Stage | Zoona Magnifique

„Schadenfroide“

„…felice di non essere come te“, singt Salvatore Cutrì beim Begrüßen des Publikums. Ein schadenfroher Abend auf den Spuren eines Gefühls mit Hintergedanken und Fäkalhumor. Wie könnte uns das nur zu besseren Menschen machen?
Schadenfreude, Zoon Magnifique
Foto: SALTO
  • In der Zoona Magnifique bringt der (Theater-)Autor und Schauspieler  Cutrì ein kurzweiliges Bühnenprogramm zur Zweitaufführung, die routiniert und mit viel Publikumsinteraktionen abläuft.  Bei diesen zeigt auch Cutrì Schadenfreude, gerade wenn es auf der Open-Air-Veranstaltung zu dunkel wird um von den ausgeteilten Zetteln abzulesen. Begleitet und mit Audio-Schnipseln, sowie eingespielten Lachern verziert wird der Abend von Francesco Ferrara über einen Laptop.

    Mit ein wenig sprachlicher Distanz nähert sich der italienische Muttersprachler einem ins Englische, Französische, Spanische, Portugiesische, Polnische und Italienische exportierten Wort, der Schadenfreude, die mit humorigen - recht krassen und vielleicht etwas zu oft fäkalen - Fallbeispielen erfolgt. Im Italienischen gibt’s übrigens auch das Synonym „aticofilia“, das auch nicht leichter von der italienischen Zunge geht als das „typisch deutsche“ Lehnwort. 

    Auch die Reaktionen aus dem Publikum zeigen, dass Schadenfreude etwas (fast) Universelles hat und nachdem wir es alle fühlen, beginnt Cutrì nach der Suche der Quelle. Nachdem mit dem Corona-Infekt des ehemaligen US-Präsidenten Trump ein Online-Boom beim Wort Schadenfreude verzeichnet wurde und auch Cutrì Linderung seiner Rückenschmerzen in einem schadenfrohen Moment bemerkt, ist sein Wissensdurst geweckt.
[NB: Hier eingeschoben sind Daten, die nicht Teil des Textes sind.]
(** ** The command line *)

(** Without a token that selects [--inputfile], the parser ends with no
    value for it. *)
Lemma parse_known_no_inputfile (n : nat) :
  forall toks outp extras,
    List.length toks <= n ->
    supplies opt_inputfile toks = false ->
    match parse_known toks None outp extras with
    | PDone (Some _) _ _ => False
    | _ => True
    end.
Proof.
  induction n as [|n IH]; intros toks outp extras Hlen Hs.
  - destruct toks; [exact I | simpl in Hlen; lia].
  - destruct toks as [|t rest]; [exact I|].
    simpl in Hlen. unfold supplies in Hs. simpl existsb in Hs.
    apply orb_false_iff in Hs. destruct Hs as [Ht Hrest].
    simpl parse_known. destruct (is_help t); [exact I|].
    destruct (split_eq t) as [name explicit]. simpl in Ht. rewrite Ht.
    destruct (names_option opt_outputfile name).
    + destruct explicit as [v|].
      * apply IH; [lia | exact Hrest].
      * destruct rest as [|v rest']; [exact I|].
        destruct (starts_dash v); [exact I|].
        simpl in Hrest. apply orb_false_iff in Hrest.
        apply IH; [simpl in Hlen; lia | apply Hrest].
    + apply IH; [lia | exact Hrest].
Qed.

Lemma parse_known_no_outputfile (n : nat) :
  forall toks inp extras,
    List.length toks <= n ->
    supplies opt_outputfile toks = false ->
    match parse_known toks inp None extras with
    | PDone _ (Some _) _ => False
    | _ => True
    end.
Proof.
  induction n as [|n IH]; intros toks inp extras Hlen Hs.
  - destruct toks; [exact I | simpl in Hlen; lia].
  - destruct toks as [|t rest]; [exact I|].
    simpl in Hlen. unfold supplies in Hs. simpl existsb in Hs.
    apply orb_false_iff in Hs. destruct Hs as [Ht Hrest].
    simpl parse_known. destruct (is_help t); [exact I|].
    destruct (split_eq t) as [name explicit]. simpl in Ht. rewrite Ht.
    destruct (names_option opt_inputfile name).
    + destruct explicit as [v|].
      * apply IH; [lia | exact Hrest].
      * destruct rest as [|v rest']; [exact I|].
        destruct (starts_dash v); [exact I|].
        simpl in Hrest. apply orb_false_iff in Hrest.
        apply IH; [simpl in Hlen; lia | apply Hrest].
    + apply IH; [lia | exact Hrest].
Qed.

(** Help is printed only for a help token. *)
Lemma parse_known_no_help (n : nat) :
  forall toks inp outp extras,
    List.length toks <= n ->
    existsb is_help toks = false ->
    parse_known toks inp outp extras <> PHelp.
Proof.
  induction n as [|n IH]; intros toks inp outp extras Hlen Hs.
  - destruct toks; [discriminate | simpl in Hlen; lia].
  - destruct toks as [|t rest]; [discriminate|].
    simpl in Hlen. simpl existsb in Hs.
    apply orb_false_iff in Hs. destruct Hs as [Ht Hrest].
    simpl parse_known. rewrite Ht.
    destruct (split_eq t) as [name explicit].
    assert (Hval : forall i' o',
               match rest with
               | [] => True
               | v :: rest' => parse_known rest' (i' v) (o' v) extras <> PHelp
               end).
    { intros i' o'. destruct rest as [|v rest']; [exact I|].
      simpl in Hrest. apply orb_false_iff in Hrest.
      apply IH; [simpl in Hlen; lia | apply Hrest]. }
    destruct (names_option opt_inputfile name).
    + destruct explicit as [v|]; [apply IH; [lia | exact Hrest]|].
      specialize (Hval (fun v => Some v) (fun _ => outp)).
      destruct rest as [|v rest']; [discriminate|].
      destruct (starts_dash v); [discriminate | exact Hval].
    + destruct (names_option opt_outputfile name).
      * destruct explicit as [v|]; [apply IH; [lia | exact Hrest]|].
        specialize (Hval (fun _ => inp) (fun v => Some v)).
        destruct rest as [|v rest']; [discriminate|].
        destruct (starts_dash v); [discriminate | exact Hval].
      * apply IH; [lia | exact Hrest].
Qed.

(** A command line that lacks one of the two options never parses. *)
Lemma parse_args_missing (prog : string) (argv : list string) :
  supplies opt_inputfile argv = false \/ supplies opt_outputfile argv = false ->
  (parse_args prog argv = ParseExit 0 "" /\ existsb is_help argv = true) \/
  exists msg, parse_args prog argv = parser_error prog msg.
Proof.
  intros H. unfold parse_args.
  assert (Hi : supplies opt_inputfile argv = false ->
               match parse_known argv None None [] with
               | PDone (Some _) _ _ => False
               | _ => True
               end)
    by (apply (parse_known_no_inputfile (List.length argv)); lia).
  assert (Ho : supplies opt_outputfile argv = false ->
               match parse_known argv None None [] with
               | PDone _ (Some _) _ => False
               | _ => True
               end)
    by (apply (parse_known_no_outputfile (List.length argv)); lia).
  pose proof (parse_known_no_help (List.length argv) argv None None []
                (le_n _)) as Hh.
  destruct (parse_known argv None None []) as [|msg|inp outp extras].
  - left. split; [reflexivity|].
    destruct (existsb is_help argv); [reflexivity|].
    exfalso. now apply Hh.
  - right. now exists msg.
  - right. destruct inp as [i|], outp as [o|]; try (eexists; reflexivity).
    exfalso. destruct H as [H|H]; [exact (Hi H) | exact (Ho H)].
Qed.

(** C9. A command line without [--inputfile], or without [--outputfile],
    ends inside [parse_args]: the run is over before the [try] block is
    entered, so nothing is loaded, the output file is not touched, the
    status is not 255, and, unless help was asked for, the status is 2 and
    the error stream holds the parser's usage line and its
    [prog: error: ...] line rather than the messages of an exception. *)
Theorem missing_flag_stops_in_the_parser
        (w : World) (prog : string) (argv : list string) :
  supplies opt_inputfile argv = false \/ supplies opt_outputfile argv = false ->
  exists status err,
    parse_args prog argv = ParseExit status err /\
    main w prog argv = mkOutcome status (mkState (w_out_before w) err 0 []) /\
    status <> 255%Z /\
    (existsb is_help argv = false ->
     status = 2%Z /\
     exists msg, err = (usage prog ++ prog ++ ": error: " ++ msg ++ nl)%string).
Proof.
  intros H.
  destruct (parse_args_missing prog argv H) as [[Hp Hh] | [msg Hp]].
  - exists 0%Z, "". unfold main. rewrite Hp.
    repeat split; try discriminate.
    all: rewrite Hh in *; discriminate.
  - exists 2%Z, (usage prog ++ prog ++ ": error: " ++ msg ++ nl)%string.
    unfold main. rewrite Hp. unfold parser_error.
    repeat split; try discriminate. now exists msg.
Qed.

(** A command line with [--inputfile] only. *)
Lemma missing_flag_stops_in_the_parser_witness :
  exit_status (main demo_world "helion_wrapper.py" ["--inputfile"; "in.py"]) = 2%Z /\
  calls (main demo_world "helion_wrapper.py" ["--inputfile"; "in.py"]) = [] /\
  out_file (main demo_world "helion_wrapper.py" ["--inputfile"; "in.py"]) = None.
Proof.
  destruct (missing_flag_stops_in_the_parser demo_world "helion_wrapper.py"
              ["--inputfile"; "in.py"] (or_intror eq_refl))
    as (status & err & _ & Hm & _ & Hh).
  rewrite Hm. destruct (Hh eq_refl) as [Hs _].
  split; [exact Hs | split; reflexivity].
Defined.

(** ** Failing writes *)

Lemma emit_app (w : World) (m : LoadedModule) (ks1 ks2 : list Ref) :
  forall st,
    emit_kernels w m (ks1 ++ ks2) st =
    match emit_kernels w m ks1 st with
    | (Ok _, st1) => emit_kernels w m ks2 st1
    | (Raise e, st1) => (Raise e, st1)
    end.
Proof.
  induction ks1 as [|r ks1 IH]; intros st; [reflexivity|].
  change ((r :: ks1) ++ ks2) with (r :: (ks1 ++ ks2)).
  rewrite !emit_cons. cbv zeta.
  destruct (kernel_code w m r) as [code|e]; [|apply IH].
  destruct (w_write_err w _); [reflexivity|].
  destruct (w_write_err w _); [reflexivity|].
  apply IH.
Qed.

(** A write that fails right after kernel [r] went through its sequence
    ends the loop with the write's exception, whatever kernels follow. *)
Lemma emit_write_failure (w : World) (m : LoadedModule) (r : Ref)
      (ks : list Ref) (st : State) (code : string) (e : Exn) :
  kernel_code w m r = Ok code ->
  (w_write_err w (st_nwrites st) = Some e \/
   (w_write_err w (st_nwrites st) = None /\
    w_write_err w (S (st_nwrites st)) = Some e)) ->
  exists args st',
    emit_kernels w m (r :: ks) st = (Raise e, st') /\
    st_log st' = st_log st ++ [EvBind r args] /\
    st_err st' = st_err st.
Proof.
  intros Hc Hw. rewrite emit_cons. cbv zeta. rewrite Hc.
  destruct (per_kernel_log_ok w m r st code Hc) as [args E].
  rewrite E. change (st_nwrites (add_event (EvBind r args) st)) with (st_nwrites st).
  exists args.
  destruct Hw as [Hw | [Hw1 Hw2]].
  - rewrite Hw. eexists. repeat split.
  - rewrite Hw1, Hw2. eexists. repeat split.
Qed.

(** C10. The loop has gone through the kernels [ks1]; kernel [r] comes
    next, its sequence succeeds, and writing its text, or the separator
    after it, raises.  The exception leaves the loop, the run ends with
    status 255, and the [bind] of [r] is the last call the run makes: none
    of the kernels [ks2] that follow is processed.  When the file then
    closes without error, it is this exception the handler reports. *)
Theorem write_failure_ends_the_run
        (w : World) (prog : string) (argv : list string) (a : Args)
        (m : LoadedModule) (ks1 ks2 : list Ref) (r : Ref) (st1 : State)
        (code : string) (e : Exn) :
  parse_args prog argv = Parsed a ->
  w_load w (inputfile a) = Ok m ->
  w_import_helion w = None ->
  w_open_err w (outputfile a) = None ->
  sorted_kernels w m = ks1 ++ r :: ks2 ->
  emit_kernels w m ks1 (opened_state w a) = (Ok tt, st1) ->
  kernel_code w m r = Ok code ->
  (w_write_err w (st_nwrites st1) = Some e \/
   (w_write_err w (st_nwrites st1) = None /\
    w_write_err w (S (st_nwrites st1)) = Some e)) ->
  fst (emit_kernels w m (sorted_kernels w m) (opened_state w a)) = Raise e /\
  exit_status (main w prog argv) = 255%Z /\
  (exists args, calls (main w prog argv) = st_log st1 ++ [EvBind r args]) /\
  (w_close_err w = None ->
   w_stderr_fail w = None ->
   err_stream (main w prog argv) = concat_all (stderr_lines e)).
Proof.
  intros Hp Hl Hi Ho Hks H1 Hc Hw.
  destruct (emit_write_failure w m r ks2 st1 code e Hc Hw)
    as (args & st' & He & Hlog & Herr).
  assert (Hloop : emit_kernels w m (sorted_kernels w m) (opened_state w a) =
                  (Raise e, st')).
  { rewrite Hks, emit_app, H1. exact He. }
  assert (Herr1 : st_err st' = "").
  { rewrite Herr.
    pose proof (emit_err w m ks1 (opened_state w a)) as E.
    rewrite H1 in E. exact E. }
  rewrite (main_parsed _ _ _ _ Hp), (main_try_loop _ _ _ Hl Hi Ho), Hloop.
  cbv zeta. simpl snd.
  split; [reflexivity|].
  destruct (w_close_err w) as [e'|]; simpl.
  - split; [reflexivity|]. split; [now exists args | discriminate].
  - split; [reflexivity|]. split; [now exists args|].
    intros _ Hf. unfold err_stream, report. simpl. now rewrite Hf, Herr1.
Qed.

(** The first write of the run fails: [mul] was bound, [add] never is. *)
Lemma write_failure_ends_the_run_witness :
  exit_status (main (failing_write_world demo_module 0) "helion_wrapper.py" demo_argv)
    = 255%Z /\
  calls (main (failing_write_world demo_module 0) "helion_wrapper.py" demo_argv)
    = [EvLoad "in.py"; EvImportHelion; EvOpen "out.txt"; EvBind 2 [VTensor [1%Z]]].
Proof.
  destruct (write_failure_ends_the_run (failing_write_world demo_module 0)
              "helion_wrapper.py" demo_argv (mkArgs "in.py" "out.txt") demo_module
              [] [4; 1] 2
              (opened_state (failing_write_world demo_module 0)
                            (mkArgs "in.py" "out.txt"))
              "MUL" disk_full
              eq_refl eq_refl eq_refl eq_refl eq_refl eq_refl eq_refl
              (or_introl eq_refl))
    as (_ & H & _ & _).
  split; [exact H | reflexivity].
Defined.

(** * Further properties of the wrapper *)

(** ** Kernels that share a line *)

Lemma insert_by_stable {A} (key : A -> Z) (z : Z) (x : A) (l : list A) :
  filter (fun y => (key y =? z)%Z) (insert_by key x l) =
  filter (fun y => (key y =? z)%Z) (x :: l).
Proof.
  induction l as [|y l IH]; [reflexivity|].
  simpl insert_by. destruct (key x <=? key y)%Z eqn:E; [reflexivity|].
  apply Z.leb_gt in E.
  change (filter (fun y0 => (key y0 =? z)%Z) (y :: insert_by key x l))
    with (if (key y =? z)%Z
          then y :: filter (fun y0 => (key y0 =? z)%Z) (insert_by key x l)
          else filter (fun y0 => (key y0 =? z)%Z) (insert_by key x l)).
  rewrite IH. simpl.
  destruct (key x =? z)%Z eqn:Ex, (key y =? z)%Z eqn:Ey; try reflexivity.
  apply Z.eqb_eq in Ex, Ey. lia.
Qed.

Lemma sorted_stable {A} (key : A -> Z) (z : Z) (l : list A) :
  filter (fun y => (key y =? z)%Z) (sorted key l) =
  filter (fun y => (key y =? z)%Z) l.
Proof.
  induction l as [|x l IH]; [reflexivity|].
  simpl sorted. rewrite insert_by_stable. simpl. now rewrite IH.
Qed.

(** The kernels that start on one and the same line come out of the sort
    in the order in which the set of kernels yielded them: the sort by
    line number settles nothing among them. *)
Theorem same_line_kernels_keep_set_order
        (w : World) (m : LoadedModule) (line : Z) :
  filter (fun r => (_line_no m r =? line)%Z) (sorted_kernels w m) =
  filter (fun r => (_line_no m r =? line)%Z) (w_set_iter w (collect_kernels m)).
Proof. apply sorted_stable. Qed.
Von Epic Fail Videos - am liebsten sind Salvatore Cutrì übrigens Bilder von Drohnen, die abstürzen - wird diese Neugier nur unbefriedigend gestillt. 

  • Nummer 23: Dieses Fallbeispiel für einen Moment der Schadenfreude hat der SALTO Redakteur zu Beginn des Abends aus einem Goldfischglas gezogen. Foto: SALTO, Testo Salvatore Cutrì

    So beschließt er zu tun, was jeder junge, eigenständige Autor mit intaktem Selbsterhaltungstrieb tun sollte: Er geht zum Psychiater. Die dort, von einem im Halbschatten sitzenden Gegenüber im Bühnenselbstgespräch errungenen Erkenntnisse, gibt Cutrì seinem Publikum in unterhaltsamer Weise weiter, bedient sich etwa dreier Papierbanner mit gekrakelten Hirndiagrammen. Beim Aufbau klappt das erste natürlich zusammen und ein Slapstick-Moment erwischt das schadenfroh gestimmte Publikum kalt. Cutrì weiß auch mit dem wenigen Leerlauf am kurzen und kurzweiligen Abend zu spielen und beginnt, auf Anraten seines Psychiaters, Momente der Schadenfreude zu katalogisieren, die Nummern im Publikum seien somit nur Schnipsel aus einem viel größeren Katalog. Gerade auch gegen Ende des Abends zeigt sich, dass der recht zwanglose Austausch (zumindest für eine Seite) mit dem Publikum System hat und bereits Klammern öffnete, die sich hier auf eine befriedigende Weise schließen und uns nachdenklich stimmen.

    Als gemeinsamen Nenner macht Cutrì bei der Schadenfreude vorangegangene Emotionen aus: Den Neid, aber auch den Hass findet er dem frohen Moment vorangegangen. Am Ende schlägt man sich auf keine Seite, man will weder Schadenfreude wirklich feiern oder hochhalten, als Positives oder Erstrebenswertes, sie aber auch nicht verbieten. Statt dessen wird Cutrì, wie auch wir, dazu angehalten, einen Moment in uns zu gehen. Warum wünschen wir dem Gegenüber Böses und wie ist die Situation aus dessen Sicht? Wie weit können wir uns auf den Standpunkt des jeweils anderen einlassen und wie fundiert ist damit diese, manchmal schöne, manchmal hässliche Schadenfreude? So könnte sie als Gefühl ein Schlüssel sein, der die Türe öffnet hin zu mehr Verständnis für uns selbst und unsere Gedankengänge, wie auch für unsere Mitmenschen.